Confirmant son intention d’être activement impliqué, Netanyahu a ajouté qu’il mettait « toutes les autres questions de côté » et « fera tout ce qu’il peut pour trouver une solution pour le bien de notre peuple, de notre État ».

Le Premier ministre Benjamin Netanyahu, à gauche, et le ministre de la Justice Yariv Levin lors d’une discussion et d’un vote à la Knesset, à Jérusalem, le 6 mars 2023. (Crédit : Yonatan Sindel/Flash90)

Ses propos avaient peut-être pour but d’apaiser Yoav Gallant, responsable politique du Likud et ministre de la Défense, qui avait prévu de s’adresser lui aussi à la nation dans la soirée pour demander l’arrêt de la législation qui, selon lui, cause de graves préjudices à l’armée en raison du nombre grandissant des soldats refusant de servir.

Netanyahu a convoqué Gallant pour une réunion urgente, à l’issue de laquelle Gallant a annulé son discours prévu et a déclaré qu’il le faisait à la lumière du discours que Netanyahu prévoyait de faire.

Le chef d’état-major de Tsahal, Herzi Halevi, a lui-même lancé des avertissements ces dernières semaines, déclarant à Netanyahu au début du mois que la propagation du refus de servir l’inquiétait et « risquait de nuire à la capacité opérationnelle de Tsahal ».

Des milliers d’Israéliens manifestant contre les projets du gouvernement du Premier ministre Benjamin Netanyahu visant à réformer le système judiciaire, à Tel Aviv, en Israël, le 23 mars 2023. (Crédit : AP Photo/Oded Balilty)

Le chef du Shin Bet, Ronen Bar, aurait lui aussi averti Netanyahu qu’Israël avait pris une direction très dangereuse et lui aurait présenté une image « très sombre » des conséquences de la refonte lors d’une réunion jeudi. « La combinaison des menaces à la sécurité et de la situation sociale liée à la réforme du système judiciaire entraîne Israël vers un terrain dangereux », a déclaré Bar, cité par la Douzième chaîne.

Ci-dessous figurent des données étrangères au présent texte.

(* ===== verification/DagCycle.v ===== *)
(** The search for a cycle ([Dag::find_cycle_path]) returns a cycle of the graph
    whenever there is one; and what the sorts return: the nodes in an order that respects
    the edges, which for [toposort_by_key] the edges and the keys determine, or a cycle of
    the graph. *)

From S2P Require Import Prelude Storage Dag DagProps.
From stdpp Require Import sorting options.

(** A closed walk, its first node repeated at the end. *)
Definition is_cycle (es : list (nat * nat)) (c : list nat) : Prop :=
  exists x l, c = x :: l ++ [x] /\ walk es c.

(** ** The stack

    Each entry of the stack is the gray node it stands for, or a neighbour pushed by
    the nearest gray node below. *)
Abbreviation entry := (nat * bool)%type.

Definition grays (ents : list entry) : list nat :=
  omap (fun e : entry => if e.2 then Some e.1 else None) ents.

Lemma grays_cons x (b : bool) l : grays ((x, b) :: l) = if b then x :: grays l else grays l.
Proof. by destruct b. Qed.

Lemma grays_app l1 l2 : grays (l1 ++ l2) = grays l1 ++ grays l2.
Proof. apply omap_app. Qed.

Abbreviation pushed := (fmap (M := list) (fun x : nat => (x, false))).

Lemma grays_pushed ps : grays (pushed ps) = [].
Proof. induction ps as [|x ps IH]; [done|]. exact IH. Qed.

Lemma pushed_fst ps : (pushed ps).*1 = ps.
Proof. rewrite <-list_fmap_compose. apply list_fmap_id. Qed.

(** [P] of every entry, given what is above and below it. *)
Definition entries (P : list entry -> entry -> list entry -> Prop) (l : list entry) : Prop :=
  forall above e below, l = above ++ e :: below -> P above e below.

Lemma entries_cons (P : list entry -> entry -> list entry -> Prop) e l :
  P [] e l -> entries (fun above => P (e :: above)) l -> entries P (e :: l).
Proof. intros He Hl [|e' above] e'' below [= -> ->]; [done|by apply Hl]. Qed.

Lemma entries_inv (P : list entry -> entry -> list entry -> Prop) e l :
  entries P (e :: l) -> P [] e l /\ entries (fun above => P (e :: above)) l.
Proof. intros Hl. split; [by apply Hl|]. intros above e' below ->. by apply (Hl (e :: above)). Qed.

Lemma entries_impl (P Q : list entry -> entry -> list entry -> Prop) l :
  entries P l -> (forall above e below, e ∈ l -> P above e below -> Q above e below) -> entries Q l.
Proof. intros Hl Himp above e below ->. apply Himp; [set_solver|by apply Hl]. Qed.

Section Search.
Context (n : nat) (es : list (nat * nat)).

(** What holds of an entry for [x], gray when [b]. *)
Record entry_ok (color : gmap nat N) (parent : gmap nat nat) (above : list entry)
    (e : entry) (below : list entry) : Prop := {
  eo_node : e.1 < n;
  eo_fresh : e.1 ∉ grays below;
  eo_edge : forall p, head (grays below) = Some p -> (p, e.1) ∈ es;
  eo_gray : forall p, head (grays below) = Some p -> e.2 = true -> parent !! e.1 = Some p;
  eo_white : forall p, head (grays below) = Some p -> e.2 = false -> color_of color e.1 = 0%N ->
    e.1 ∈ above.*1 \/ parent !! e.1 = Some p;
  eo_next : e.2 = true -> forall t, (e.1, t) ∈ es -> color_of color t = 2%N \/ t ∈ above.*1
}.

(** The black nodes, the last finished first: successors were finished before. *)
Definition finished (color : gmap nat N) (fin : list nat) : Prop :=
  NoDup fin /\ (forall x, x ∈ fin <-> color_of color x = 2%N) /\
  forall l1 x l2, fin = l1 ++ x :: l2 -> forall t, (x, t) ∈ es -> t ∈ l2.

Record dfs_inv (color : gmap nat N) (parent : gmap nat nat) (ents : list entry) : Prop := {
  di_colors : forall x, color_of color x = 0%N \/ color_of color x = 1%N \/ color_of color x = 2%N;
  di_grays : forall x, color_of color x = 1%N <-> x ∈ grays ents;
  di_entries : entries (entry_ok color parent) ents;
  di_finished : exists fin, finished color fin
}.

Lemma color_of_insert color x c y :
  color_of (<[x := c]> color) y = if decide (x = y) then c else color_of color y.
Proof.
  unfold color_of. destruct (decide (x = y)) as [<-|Hne]; [by rewrite lookup_insert_eq|].
  by rewrite lookup_insert_ne.
Qed.

(** ** Popping *)

Lemma pop_entries color color' parent e l :
  entries (entry_ok color parent) (e :: l) ->
  color_of color' e.1 = 2%N ->
  (forall x, color_of color x = 2%N -> color_of color' x = 2%N) ->
  (forall x, color_of color' x = 0%N -> color_of color x = 0%N) ->
  entries (entry_ok color' parent) l.
Proof.
  intros [_ Hl]%entries_inv He H2 H0. eapply entries_impl; [exact Hl|].
  intros above [x b] below _ [? ? ? ? Hw Hn]. split; [done..| |].
  - intros p Hp Hb Hx. simpl in *. destruct (Hw p Hp Hb (H0 _ Hx)) as [Hin|]; [|by right].
    left. apply elem_of_cons in Hin as [->|]; [|done]. congruence.
  - intros Hb t Ht. destruct (Hn Hb t Ht) as [?|Hin]; [by left; auto|].
    simpl in Hin. apply elem_of_cons in Hin as [->|]; [by left|by right].
Qed.

Lemma pop_black color parent node b l :
  dfs_inv color parent ((node, b) :: l) -> color_of color node = 2%N -> dfs_inv color parent l.
Proof.
  intros [Hc Hg He Hf] H2. split; [done| |by eapply pop_entries|done].
  intros x. rewrite Hg, grays_cons. destruct b; [|done]. split; [|set_solver].
  intros Hx. assert (color_of color node = 1%N) as E; [|congruence].
  apply Hg. rewrite grays_cons. set_solver.
Qed.

Lemma pop_gray color parent node b l :
  dfs_inv color parent ((node, b) :: l) -> color_of color node = 1%N ->
  dfs_inv (<[node := 2%N]> color) parent l.
Proof.
  intros [Hc Hg He Hf] H1. pose proof He as [[_ Hfresh _ _ _ Hnext] _]%entries_inv. cbn [fst snd] in *.
  assert (b = true) as ->.
  { destruct b; [done|]. apply Hg in H1. by rewrite grays_cons in H1. }
  split.
  - intros x. rewrite color_of_insert. case_decide; auto.
  - intros x. rewrite color_of_insert. case_decide as Hx; [subst; split; done|].
    rewrite Hg, grays_cons, elem_of_cons. naive_solver.
  - eapply pop_entries; [exact He|simpl; rewrite color_of_insert; by rewrite decide_True|..];
      intros x; rewrite color_of_insert; by case_decide.
  - destruct Hf as (fin & Hnd & Hfin & Hord). exists (node :: fin). split_and!.
    + constructor; [|done]. rewrite Hfin. congruence.
    + intros x. rewrite elem_of_cons, Hfin, color_of_insert. case_decide; naive_solver.
    + intros [|y l1] x l2 [= -> ->] t Ht; [|by eapply Hord].
      apply Hfin. destruct (Hnext eq_refl t Ht) as [?|Hin]; [done|]. by apply elem_of_nil in Hin.
Qed.

(** ** Scanning the neighbours *)

(** [parent'] is [parent] with [node] for the nodes of [ps]. *)
Definition parents_set (node : nat) (ps : list nat) (parent parent' : gmap nat nat) : Prop :=
  (forall x, x ∈ ps -> parent' !! x = Some node) /\
  (forall x, x ∉ ps -> parent' !! x = parent !! x).

Lemma scan_spec fuel color node ns parent stack :
  match scan fuel color node ns parent stack with
  | inl c => exists ps parent' m, c = cycle_path fuel parent' m node /\
      parents_set node ps parent parent' /\ (forall x, x ∈ ps -> color_of color x = 0%N) /\
      m ∈ ns /\ color_of color m = 1%N
  | inr (parent', stack') => exists ps, stack' = ps ++ stack /\
      parents_set node ps parent parent' /\
      (forall x, x ∈ ps -> x ∈ ns /\ color_of color x = 0%N) /\
      (forall t, t ∈ ns -> t ∈ ps \/ (color_of color t <> 0%N /\ color_of color t <> 1%N)) /\
      length ps <= length ns
  end.
Proof.
  revert parent stack. induction ns as [|m ns IH]; intros parent stack; simpl.
  { exists []. split_and!; [done|by split; [intros ? ?%elem_of_nil|]|by intros ? ?%elem_of_nil..|simpl; lia]. }
  destruct (N.eqb_spec (color_of color m) 0) as [H0|H0].
  - specialize (IH (<[m := node]> parent) (m :: stack)).
    assert (forall ps parent', parents_set node ps (<[m := node]> parent) parent' ->
      parents_set node (ps ++ [m]) parent parent') as Hset.
    { intros ps parent' [Hin Hout]. split; intros x Hx.
      - destruct (decide (x ∈ ps)) as [|Hn]; [auto|]. rewrite (Hout x Hn).
        assert (x = m) as -> by set_solver. apply lookup_insert_eq.
      - rewrite Hout, lookup_insert_ne by set_solver. done. }
    destruct (scan fuel color node ns (<[m := node]> parent) (m :: stack)) as [c|[parent' stack']].
    + destruct IH as (ps & parent' & m' & -> & Hps & H & Hm' & H1).
      exists (ps ++ [m]), parent', m'. split_and!; [done|by apply Hset|set_solver..|done].
    + destruct IH as (ps & -> & Hps & H & Hall & Hl). exists (ps ++ [m]).
      split_and!; [by rewrite <-app_assoc|by apply Hset| | |rewrite length_app; simpl; lia].
      * intros x [Hx|Hx]%elem_of_app; [|set_solver]. destruct (H x Hx). set_solver.
      * intros t [->|Ht]%elem_of_cons; [set_solver|]. destruct (Hall t Ht); set_solver.
  - destruct (N.eqb_spec (color_of color m) 1) as [H1|H1].
    + exists [], parent, m. split_and!; [done|by split; [intros ? ?%elem_of_nil|]| |set_solver|done].
      by intros ? ?%elem_of_nil.
    + specialize (IH parent stack).
      destruct (scan fuel color node ns parent stack) as [c|[parent' stack']].
      * destruct IH as (ps & parent' & m' & ? & ? & ? & ? & ?). exists ps, parent', m'. set_solver.
      * destruct IH as (ps & ? & ? & H & Hall & Hl). exists ps. split_and!; [done|done| | |lia].
        -- intros x Hx. destruct (H x Hx). set_solver.
        -- intros t [->|Ht]%elem_of_cons; auto.
Qed.

(** ** The cycle *)

(** The gray nodes, the newest first: each was reached from the next. *)
Fixpoint gray_chain (parent : gmap nat nat) (gs : list nat) : Prop :=
  match gs with
  | x :: (p :: _) as gs => parent !! x = Some p /\ (p, x) ∈ es /\ gray_chain parent gs
  | _ => True
  end.

Lemma entries_gray_chain color parent (P : list entry -> list entry) ents :
  entries (fun above => entry_ok color parent (P above)) ents ->
  gray_chain parent (grays ents) /\ NoDup (grays ents) /\ Forall (fun x => x < n) (grays ents).
Proof.
  revert P. induction ents as [|[x b] l IH]; intros P Hl; [by repeat constructor|].
  apply entries_inv in Hl as [[Hx Hfresh Hedge Hpar _ _] Hl].
  apply (IH (fun above => P ((x, b) :: above))) in Hl as (Hc & Hnd & Hn).
  rewrite grays_cons. destruct b; [|done]. cbn [fst snd] in *.
  split_and!; [|by constructor..]. destruct (grays l) as [|p gs]; [done|]. simpl.
  split_and!; [by apply Hpar|by apply Hedge|done].
Qed.

Lemma gray_chain_parents parent parent' gs :
  gray_chain parent gs -> (forall x, x ∈ gs -> parent' !! x = parent !! x) -> gray_chain parent' gs.
Proof.
  induction gs as [|x [|p gs] IH]; [done..|]. intros (Hp & He & Hc) Hext.
  split_and!; [by rewrite Hext by set_solver|done|]. apply IH; [done|]. set_solver.
Qed.

Lemma walk_back_chain fuel parent pre m post node :
  gray_chain parent (pre ++ m :: post) -> m ∉ pre -> length pre <= fuel ->
  head (pre ++ m :: post) = Some node -> walk_back fuel parent m node = pre.
Proof.
  revert fuel node. induction pre as [|x pre IH]; intros fuel node Hc Hm Hf Hh; simpl in Hh.
  - simplify_eq. destruct fuel; simpl; by rewrite decide_True.
  - simplify_eq. destruct fuel as [|fuel]; [simpl in Hf; lia|]. simpl.
    rewrite decide_False by set_solver. f_equal. rewrite <-app_comm_cons in Hc.
    destruct (pre ++ m :: post) as [|p l] eqn:E; [by destruct pre|].
    destruct Hc as (-> & _ & Hc). apply IH; [done|set_solver|simpl in Hf; lia|done].
Qed.

Lemma walk_snoc l x y : walk es (l ++ [x]) -> (x, y) ∈ es -> walk es (l ++ [x; y]).
Proof.
  induction l as [|a l IH]; [done|]. intros Hw Hxy. destruct l as [|b l].
  - simpl in *. tauto.
  - destruct Hw as [Hab Hw]. split; [done|]. by apply IH.
Qed.

Lemma gray_chain_walk parent pre m post :
  gray_chain parent (pre ++ m :: post) -> walk es (m :: reverse pre).
Proof.
  induction pre as [|x pre IH]; intros Hc; [done|]. rewrite reverse_cons.
  assert (gray_chain parent (pre ++ m :: post) /\
    forall p, head (pre ++ m :: post) = Some p -> (p, x) ∈ es) as [Hc' He].
  { simpl in Hc. destruct (pre ++ m :: post) as [|p l]; [done|].
    destruct Hc as (_ & ? & ?). split; [done|]. by intros ? [= <-]. }
  specialize (IH Hc'). destruct pre as [|p pre].
  - simpl. split; [by apply He|done].
  - rewrite reverse_cons in *. rewrite <-app_assoc.
    apply (walk_snoc (m :: reverse pre) p x); [exact IH|]. by apply He.
Qed.

Lemma cycle_path_cycle fuel parent gs node m :
  gray_chain parent gs -> NoDup gs -> Forall (fun x => x < n) gs -> n <= fuel ->
  head gs = Some node -> m ∈ gs -> (node, m) ∈ es -> is_cycle es (cycle_path fuel parent m node).
Proof.
  intros Hc Hnd Hn Hf Hh [pre [post ->]]%list_elem_of_split Hnm.
  assert (m ∉ pre) as Hm by (apply NoDup_app in Hnd as (_ & Hd & _); set_solver).
  assert (length (pre ++ m :: post) <= n) as Hl.
  { apply bounded_length; [done|]. by apply Forall_forall. }
  rewrite length_app in Hl. unfold cycle_path.
  rewrite (walk_back_chain fuel parent pre m post node) by (done || (simpl in *; lia)).
  exists m, (reverse pre). rewrite reverse_cons, reverse_app. simpl. split; [done|].
  apply gray_chain_walk in Hc. destruct pre as [|x pre]; simpl in *; simplify_eq; [done|].
  rewrite reverse_cons in *. rewrite <-app_assoc.
  by apply (walk_snoc (m :: reverse pre)).
Qed.

(** ** Expanding a white node *)

Section Expand.
Context (color : gmap nat N) (parent parent' : gmap nat nat) (node : nat) (b : bool)
  (below : list entry) (ps : list nat).
Let color' := <[node := 1%N]> color.
Context (Hents : entries (entry_ok color parent) ((node, b) :: below)).
Context (Hwhite0 : color_of color node = 0%N).
Context (Hgrays : forall x, color_of color x = 1%N <-> x ∈ grays ((node, b) :: below)).
Context (Hparents : parents_set node ps parent parent').
Context (Hps : forall x, x ∈ ps -> (node, x) ∈ es /\ x < n /\ color_of color' x = 0%N).
Context (Hnext : forall t, (node, t) ∈ es -> t ∈ ps \/ color_of color' t = 2%N).
#[local] Set Default Proof Using "All".

Lemma expand_pending : b = false.
Proof.
  destruct b; [|done]. assert (color_of color node = 1%N); [|congruence].
  apply Hgrays. rewrite grays_cons. set_solver.
Qed.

Dès que la nouvelle concernant les intentions de Gallant de confronter le Premier ministre sur la réforme a été rendue publique, il a été vivement critiqué par plusieurs membres du Likud sur les réseaux sociaux ; de nombreux députés l’ont mis en garde qu’une telle action constituerait une trahison des électeurs de la droite. Le parti d’extrême droite Otzma Yehudit a déclaré que Gallant s’était « éloigné du camp de droite » et qu’il essayait de tromper les électeurs. Il a été traité de « cheval de Troie » au sein de la coalition par l’un des législateurs du parti.